Methods: PubMed and Europe PMC were used as the database for our search strategy by using
combined keywords related to our aims until December 10th, 2020. All articles related to COVID-
19 and beta-blocker were retrieved. Review Manager 5.4 and Comprehensive Meta-Analysis 3
software were used to perform statistical analysis.
Results: A total of 43 studies consisting of 11,388,556 patients were included in our analysis. Our
meta-analysis showed that the use of beta-blocker was associated with increased risk of COVID-19
[OR 1.32 (95% CI 1.02 - 1.70), p = 0.03, I2 = 99%, random-effect modelling], clinical progression
[OR 1.37 (95% CI 1.01 - 1.88), p = 0.04, I2 = 89%, random-effect modelling], and mortality from
COVID-19 [OR 1.64 (95% CI 1.22 - 2.19), p = 0.0009, I2 = 94%, random-effect modelling]. Metaregression
showed that the association with mortality outcome were influenced by age (p = 0.018)
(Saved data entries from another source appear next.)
Definition set_tasks (ts : list task) (w : world) : world :=
  World ts (w_next_id w) (w_disk w) (w_can_read w) (w_can_write w) (w_log_open w)
        (w_log w) (w_clock w) (w_out w).
Definition set_next_id (n : Z) (w : world) : world :=
  World (w_tasks w) n (w_disk w) (w_can_read w) (w_can_write w) (w_log_open w)
        (w_log w) (w_clock w) (w_out w).
Definition set_disk (d : bytes) (w : world) : world :=
  World (w_tasks w) (w_next_id w) (Some d) (w_can_read w) (w_can_write w) (w_log_open w)
        (w_log w) (w_clock w) (w_out w).
Definition set_log (l : list bytes) (w : world) : world :=
  World (w_tasks w) (w_next_id w) (w_disk w) (w_can_read w) (w_can_write w) (w_log_open w)
        l (w_clock w) (w_out w).
Definition set_out (o : bytes) (w : world) : world :=
  World (w_tasks w) (w_next_id w) (w_disk w) (w_can_read w) (w_can_write w) (w_log_open w)
        (w_log w) (w_clock w) o.

(** [std::cout << s] *)
Definition cout (s : bytes) : prog world unit := modify (λ w, set_out (w_out w ++ s) w).
Definition endl : bytes := [newline].

Definition dquote : bytes := [Ascii.ascii_of_nat 34].

(** [logger::log] *)
Definition logger_log (msg : bytes) : prog world unit :=
  modify (λ w,
    if w_log_open w then
      set_log (w_log w ++ [dquote ++ w_clock w (length (w_log w)) ++ dquote ++ lit " : " ++ msg]) w
    else w).

(** ** Persistence *)

(** One line of [tasks.txt], as [save] writes it. *)
Definition save_line (t : task) : bytes :=
  show_int (t_id t) ++ lit ", " ++ t_description t ++ lit ", "
  ++ show_int (t_priority t) ++ lit ", " ++ t_ddl t.

(** [task_manager::save] *)
Definition save : prog world unit :=
  w ← get;
  if w_can_write w then
    put (set_disk (unlines (save_line <$> w_tasks w)) w);;
    logger_log (lit "Tasks saved successfully.")
  else logger_log (lit "Failed to open tasks file for writing.").

(** The body of [load]'s loop before the [push_back]: the fields of a task read
    from one line.  [task tsk;] leaves [_id] and [_priority] indeterminate, so
    using either before a read has stored into it is undefined behaviour. *)
Definition load_line (line : bytes) : outcome task :=
  let iss := istringstream line in
  let '(id, iss) := read_int iss None in
  let '(_, iss) := read_char iss "000"%char in
  let '(desc, iss) := getline "," iss [] in
  desc ← trim_blank desc;
  let '(prio, iss) := read_int iss None in
  let '(_, iss) := read_char iss "000"%char in
  let '(ddl, iss) := read_word iss [] in
  id ← deref id;
  prio ← deref prio;
  Ret (Task id desc prio ddl).

(** [_tasks.push_back(tsk); if (tsk._id >= _next_id) _next_id = tsk._id + 1;]
    The comparison converts [_id] to [size_t]; [_id + 1] is [int] arithmetic. *)
Definition load_push (st : list task * Z) (t : task) : outcome (list task * Z) :=
  let '(ts, next) := st in
  if next <=? wrap64 (t_id t) then
    if t_id t =? int_max then Undef
    else Ret (ts ++ [t], wrap64 (t_id t + 1))
  else Ret (ts ++ [t], next).

Fixpoint load_lines (lines : list bytes) (st : list task * Z) : outcome (list task * Z) :=
  match lines with
  | [] => Ret st
  | l :: lines' => t ← load_line l; st' ← load_push st t; load_lines lines' st'
  end.

(** [task_manager::load] *)
Definition load : prog world unit :=
  w ← get;
  match w_disk w, w_can_read w with
  | Some d, true =>
      st ← lift (load_lines (read_lines d) (w_tasks w, w_next_id w));
      modify (λ w, set_next_id st.2 (set_tasks st.1 w));;
      logger_log (lit "Tasks loaded successfully.")
  | _, _ => logger_log (lit "Falied to open tasks file.")
  end.

(** [task_manager::task_manager] *)
Definition task_manager_init : prog world unit :=
  modify (λ w, set_next_id 1 (set_tasks [] w));; load.

(** ** Operations *)

(** [task_manager::add] *)
Definition add (description : bytes) (priority : Z) (date : bytes) : prog world unit :=
  w ← get;
  let tsk := Task (sext 32 (w_next_id w)) description priority date in
  modify (λ w, set_next_id (wrap64 (w_next_id w + 1)) w);;
  logger_log (lit "Task added: " ++ task_to_string tsk);;
  modify (λ w, set_tasks (w_tasks w ++ [tsk]) w);;
  save.

(** [std::find_if] with the predicate [tsk._id == id] *)
Definition find_task (id : Z) (ts : list task) : option (nat * task) :=
  list_find (λ t, t_id t = id) ts.

Definition task_not_found : prog world unit :=
  cout (lit "Task not found." ++ endl);; logger_log (lit "Task not found.").

(** [task_manager::remove] *)
Definition remove (id : Z) : prog world unit :=
  w ← get;
  match find_task id (w_tasks w) with
  | None => task_not_found
  | Some (i, t) =>
      logger_log (lit "Task deleted: " ++ task_to_string t);;
      modify (λ w, set_tasks (delete i (w_tasks w)) w);;
      save
  end.

(** [task_manager::update] *)
Definition update (id : Z) (description : bytes) (priority : Z) (date : bytes) :
    prog world unit :=
  w ← get;
  match find_task id (w_tasks w) with
  | None => task_not_found
  | Some (i, t) =>
      let t' := Task (t_id t) description priority date in
      modify (λ w, set_tasks (<[i:=t']> (w_tasks w)) w);;
      logger_log (lit "Task updated: " ++ task_to_string t');;
      save
  end.

(** [cmp_by_priority], [cmp_by_date] *)
Definition cmp_by_priority (ta tb : task) : bool := t_priority ta <? t_priority tb.
Definition cmp_by_date (ta tb : task) : bool := str_ltb (t_ddl ta) (t_ddl tb).

(** The contract of [std::sort] for a comparison that is a strict weak order:
    the result is a permutation in which no element is less than an earlier one.
    The order of equivalent elements is unspecified, so [std_sort] stays abstract
    in every theorem about [list]. *)
Definition strict_weak (lt : task → task → bool) : Prop :=
  (∀ a b, lt a b = true → lt b a = false) ∧
  (∀ a b c, lt a b = false → lt b c = false → lt a c = false).

Class StdSort := {
  std_sort : (task → task → bool) → list task → list task;
  std_sort_perm lt l : strict_weak lt → std_sort lt l ≡ₚ l;
  std_sort_sorted lt l :
    strict_weak lt → StronglySorted (λ a b, lt b a = false) (std_sort lt l)
}.

Definition print_tasks (ts : list task) : bytes :=
  unlines (task_to_string <$> ts).

(** [task_manager::list] *)
Definition list_tasks `{StdSort} (option : Z) : prog world unit :=
  w ← get;
  let sort_list := if option =? 1 then std_sort cmp_by_priority (w_tasks w)
                   else if option =? 2 then std_sort cmp_by_date (w_tasks w)
                   else w_tasks w in
  cout (print_tasks sort_list).

(** The predicates [filter] pushes, in order. *)
Definition filter_preds (args : filter_args) : list (task → bool) :=
  (if bool_decide (f_keyword args = []) then []
   else [λ t, negb (find_str (t_description t) (f_keyword args) 0 =? npos)])
  ++ (if f_priority args =? 0 then [] else [λ t, t_priority t =? f_priority args])
  ++ (if negb (bool_decide (f_data_st args = [])) && negb (bool_decide (f_data_ed args = []))
      then [λ t, str_leb (f_data_st args) (t_ddl t) && str_leb (t_ddl t) (f_data_ed args)]
      else []).

(** [task_manager::filter] *)
Definition filter_tasks (args : filter_args) : prog world unit :=
  w ← get;
  match filter_preds args with
  | [] => cout (lit "Usage: filter -k <keyword> -p <priority>"
                ++ lit "-d <date_begin> <date_end>" ++ endl)
  | preds =>
      cout (print_tasks (filter (λ t, forallb (λ p, p t) preds = true) (w_tasks w)))
  end.

(** ** An instance of the sorting contract: insertion sort *)

Fixpoint insert_task (lt : task → task → bool) (x : task) (l : list task) : list task :=
  match l with
  | [] => [x]
  | y :: l' => if lt y x then y :: insert_task lt x l' else x :: l
  end.

Definition insertion_sort (lt : task → task → bool) (l : list task) : list task :=
  foldr (insert_task lt) [] l.

Lemma insert_task_perm lt x l : insert_task lt x l ≡ₚ x :: l.
Proof.
  induction l as [|y l IH]; simpl; [done|].
  destruct (lt y x); [|done]. rewrite IH. apply Permutation_swap.
Qed.

Lemma insert_task_sorted lt x l :
  strict_weak lt →
  StronglySorted (λ a b, lt b a = false) l →
  StronglySorted (λ a b, lt b a = false) (insert_task lt x l).
Proof.
  intros [Hasym Htrans]. induction 1 as [|y l Hs IH Hall]; simpl; [by repeat constructor|].
  destruct (lt y x) eqn:E.
  - constructor; [done|]. rewrite insert_task_perm. constructor; [by apply Hasym|done].
  - constructor; [by constructor|]. constructor; [done|].
    eapply Forall_impl; [exact Hall|]. intros z Hz. simpl in *. eauto.
Qed.

#[export] Instance insertion_std_sort : StdSort.
Proof.
  refine (Build_StdSort insertion_sort _ _).
  - intros lt l _. induction l as [|x l IH]; simpl; [done|].
    by rewrite insert_task_perm, IH.
  - intros lt l Hlt. induction l as [|x l IH]; simpl; [constructor|].
    by apply insert_task_sorted.
Defined.

(** ** Helper lemmas *)

Lemma cmp_by_priority_strict_weak : strict_weak cmp_by_priority.
Proof. unfold cmp_by_priority. split; intros *; ztest; lia || done. Qed.

Lemma cmp_by_date_strict_weak : strict_weak cmp_by_date.
Proof.
  split; intros *; [apply str_ltb_asym|apply str_ltb_neg_trans].
Qed.

(** *** Reading back one printed line *)

Lemma read_int_show b z r old :
  Forall (λ c, is_space c = true) b → is_int z = true → no_digit_head r →
  read_int (istringstream (b ++ show_int z ++ r)) old = (Some z, IStream r false (at_end r)).
Proof.
  intros Hb Hz Hr. unfold read_int, sentry, is_good, istringstream.
  cbn [is_fail is_eof is_rest negb andb].
  assert (skip_spaces (b ++ show_int z ++ r) = show_int z ++ r) as ->.
  { induction Hb as [|c b Hc Hb IH]; simpl; [|by rewrite Hc].
    destruct (show_int_head z) as (c & s & -> & Hc). simpl. by rewrite Hc. }
  destruct (show_int z ++ r) eqn:E.
  - destruct (show_int_head z) as (c & s & E' & _). by rewrite E' in E.
  - rewrite <-E. cbn [is_rest]. rewrite E, <-E, scan_show_int by done. by rewrite Hz.
Qed.

Lemma read_int_show0 z r old :
  is_int z = true → no_digit_head r →
  read_int (istringstream (show_int z ++ r)) old = (Some z, IStream r false (at_end r)).
Proof. apply (read_int_show []). constructor. Qed.

Lemma read_char_app c r old :
  is_space c = false → read_char (IStream (c :: r) false false) old = (c, IStream r false false).
Proof. intros Hc. unfold read_char, sentry, is_good. simpl. by rewrite Hc. Qed.

Lemma span_word_all w : Forall (λ c, is_space c = false) w → span_word w = (w, []).
Proof. induction 1 as [|c w Hc Hw IH]; simpl; [done|]. by rewrite Hc, IH. Qed.

Lemma read_word_last b w old :
  Forall (λ c, is_space c = true) b → Forall (λ c, is_space c = false) w → w ≠ [] →
  read_word (IStream (b ++ w) false false) old = (w, IStream [] false true).
Proof.
  intros Hb Hw Hne. unfold read_word, sentry, is_good.
  cbn [is_fail is_eof is_rest negb andb].
  assert (skip_spaces (b ++ w) = w) as ->.
  { induction Hb as [|c b Hc Hb IH]; simpl; [|by rewrite Hc].
    destruct Hw as [|c w Hc Hw]; [done|]. simpl. by rewrite Hc. }
  destruct w as [|c w]; [done|]. cbn [is_rest]. by rewrite span_word_all.
Qed.

(** The tasks whose line survives: an id that can be incremented, a description
    without commas or line breaks and without outer blanks, a deadline that is
    one word. *)
Definition savable (t : task) : Prop :=
  (0 <= t_id t < int_max) ∧ (is_int (t_priority t) = true) ∧
  (","%char ∉ t_description t) ∧ (newline ∉ t_description t) ∧ trimmed (t_description t) ∧
  size (t_description t) < 2 ^ 32 ∧
  t_ddl t ≠ [] ∧ Forall (λ c, is_space c = false) (t_ddl t).

Lemma savable_id t : savable t → is_int (t_id t) = true.
Proof.
  intros [Hid _]. unfold is_int, int_min, int_max in *.
  apply andb_true_iff; split; apply Z.leb_le; lia.
Qed.
Lemma double_right_ok l k v h r :
  heights_ok l → heights_ok r → get_balance l < 0 →
  ∃ t, double_right l k v h r = Ret t ∧ heights_ok t ∧
       contents t = contents l ++ (k, v) :: contents r.
Proof.
  destruct l as [|a kx vx hx b]; simpl; [lia|]. intros (Ha & Hb & ?) Hr Hbal.
  pose proof (height_nonneg _ Ha).
  destruct (left_rotate_ok a kx vx hx b) as (l' & E & Hl' & Hc); [done|done| |].
  { apply positive_not_null. lia. }
  unfold double_right. rewrite E. simpl. rewrite <-Hc. apply (right_rotate_ok l' k v h r); [done|done|].
  intros ->. by destruct (contents a).
Qed.
Lemma double_left_ok l k v h r :
  heights_ok l → heights_ok r → (∃ rl kr vr hr rr, r = Node rl kr vr hr rr ∧ rl ≠ Null) →
  ∃ t, double_left l k v h r = Ret t ∧ heights_ok t ∧
       contents t = contents l ++ (k, v) :: contents r.
Proof.
  intros Hl Hr (rl & kr & vr & hr & rr & -> & Hn). destruct Hr as (? & ? & ?).
  destruct (right_rotate_ok rl kr vr hr rr) as (r' & E & Hr' & Hc); [done..|].
  unfold double_left. rewrite E. simpl. rewrite <-Hc. apply (left_rotate_ok l k v h r'); [done|done|].
  intros ->. by destruct (contents rl).
Qed.

(** ** Erase: total and correct on every tree with correct heights *)

Lemma erase_rebalance_ok l k v r :
  heights_ok l → heights_ok r →
  ∃ t, erase_rebalance (with_height l k v r) = Ret t ∧ heights_ok t ∧
       contents t = contents l ++ (k, v) :: contents r.
Proof.
  intros Hl Hr. pose proof (height_nonneg _ Hl). pose proof (height_nonneg _ Hr).
  unfold with_height. cbn [erase_rebalance get_balance].
  case_match; zbool; [apply right_rotate_ok; [done|done|apply positive_not_null; lia]|].
  case_match; zbool; [apply double_right_ok; [done..|lia]|].
  case_match; zbool; [apply left_rotate_ok; [done|done|apply positive_not_null; lia]|].
  case_match; zbool.
  - apply double_left_ok; [done|done|]. destruct r as [|rl kr vr hr rr]; simpl in *; [lia|].
    do 5 eexists. split; [done|]. apply positive_not_null. lia.
  - eexists. split; [done|]. by split.
Qed.

Lemma get_min_contents l k v h r :
  ∃ ks vs rest, get_min (Node l k v h r) = Some (ks, vs) ∧
                contents (Node l k v h r) = (ks, vs) :: rest.
Proof.
  revert k v h r. induction l as [|ll IH kl vl hl lr _]; intros k v h r.
  - by eexists _, _, _.
  - destruct (IH kl vl hl lr) as (ks & vs & rest & E & Hc). exists ks, vs.
    simpl in *. rewrite Hc. by eexists.
Qed.

Lemma search_tree_node l k v h r :
  search_tree (Node l k v h r) ↔
  search_tree l ∧ search_tree r ∧ below k (contents l) ∧ above k (contents r).
Proof. apply ssorted_mid. Qed.

Lemma avl_erase_ok key root :
  heights_ok root → search_tree root →
  ∃ t, erase key root = Ret t ∧ heights_ok t ∧ contents t = sl_remove key (contents root).
Proof.
  revert key. induction root as [|l IHl k v h r IHr]; intros key; [by eexists|].
  intros (Hl & Hr & _) (Hsl & Hsr & Hbl & Hab)%search_tree_node. cbn [erase contents].
  key_compare key k.
  - destruct (IHl key) as (l' & -> & Hl' & Hc); [done|done|]. simpl.
    destruct (erase_rebalance_ok l' k v r) as (t & E & Ht & Hct); [done|done|].
    exists t. split; [done|]. split; [done|]. by rewrite Hct, Hc, sl_remove_before.
  - destruct (IHr key) as (r' & -> & Hr' & Hc); [done|done|]. simpl.
    destruct (erase_rebalance_ok l k v r') as (t & E & Ht & Hct); [done|done|].
    exists t. split; [done|]. split; [done|]. by rewrite Hct, Hc, sl_remove_after.
  - rewrite sl_remove_at by done.
    destruct l as [|ll kl vl hl lr]; [destruct r as [|rl kr vr hr rr]|].
    + by eexists.
    + destruct Hr as (? & ? & _). by apply erase_rebalance_ok.
    + destruct r as [|rl kr vr hr rr].
      { destruct Hl as (? & ? & _). rewrite app_nil_r. by apply erase_rebalance_ok. }
      destruct (get_min_contents rl kr vr hr rr) as (ks & vs & rest & Emin & Ec).
      rewrite Emin. cbn [deref mbind outcome_bind].
      destruct (IHr ks) as (r' & -> & Hr' & Hcr); [done|done|]. cbn [mbind outcome_bind].
      destruct (erase_rebalance_ok (Node ll kl vl hl lr) ks vs r')
        as (t & E & Ht & Hct); [done|done|].
      exists t. split; [done|]. split; [done|]. rewrite Hct, Hcr, Ec. by rewrite sl_remove_head.
Qed.
Lemma relink_chain_ok n bs c :
  0 < n → length bs = Z.to_nat n → placed n bs →
  length (foldl (relink n) bs c) = Z.to_nat n ∧ placed n (foldl (relink n) bs c) ∧
  concat (foldl (relink n) bs c) ≡ₚ c ++ concat bs.
Proof.
  intros Hn. revert bs. induction c as [|node c IH]; intros bs Hlen Hp; [done|]. simpl.
  destruct (relink_ok n bs node Hn Hlen Hp) as (Hlen' & Hp' & Hc).
  destruct (IH _ Hlen' Hp') as (? & ? & ->). split_and!; [done..|].
  rewrite Hc. by rewrite Permutation_middle.
Qed.

Lemma relink_all_ok n bs cs :
  0 < n → length bs = Z.to_nat n → placed n bs →
  let bs' := foldl (λ bs c, foldl (relink n) bs c) bs cs in
  length bs' = Z.to_nat n ∧ placed n bs' ∧ concat bs' ≡ₚ concat cs ++ concat bs.
Proof.
  intros Hn. revert bs. induction cs as [|c cs IH]; intros bs Hlen Hp; [done|]. simpl.
  destruct (relink_chain_ok n bs c Hn Hlen Hp) as (Hlen' & Hp' & Hc).
  destruct (IH _ Hlen' Hp') as (? & ? & ->). split_and!; [done..|].
  rewrite Hc. by solve_Permutation.
Qed.

Lemma placed_replicate n k : placed n (replicate k []).
Proof. intros i c [-> _]%lookup_replicate. constructor. Qed.
Lemma concat_replicate_nil k : concat (replicate k ([] : list (K * V))) = [].
Proof. by induction k. Qed.

(** Everything the operations establish for their caller. *)
Definition same_entries m (es : list (K * V)) : Prop := wf m ∧ entries m ≡ₚ es.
and hypertension (p = 0.005).
Conclusion: The risk and benefits of using beta-blocker as a drug of choice to treat hypertensive
patients should be considered and reviewed individually, case by case, knowing their association
with higher incidence and severity of COVID-19 infections. Other first-line antihypertensive drugs
may be considered as an alternative therapy if the risk of administering beta blockers outweighs the
benefits of COVID-19 infection. Registration details: PROSPERO (CRD42021260455).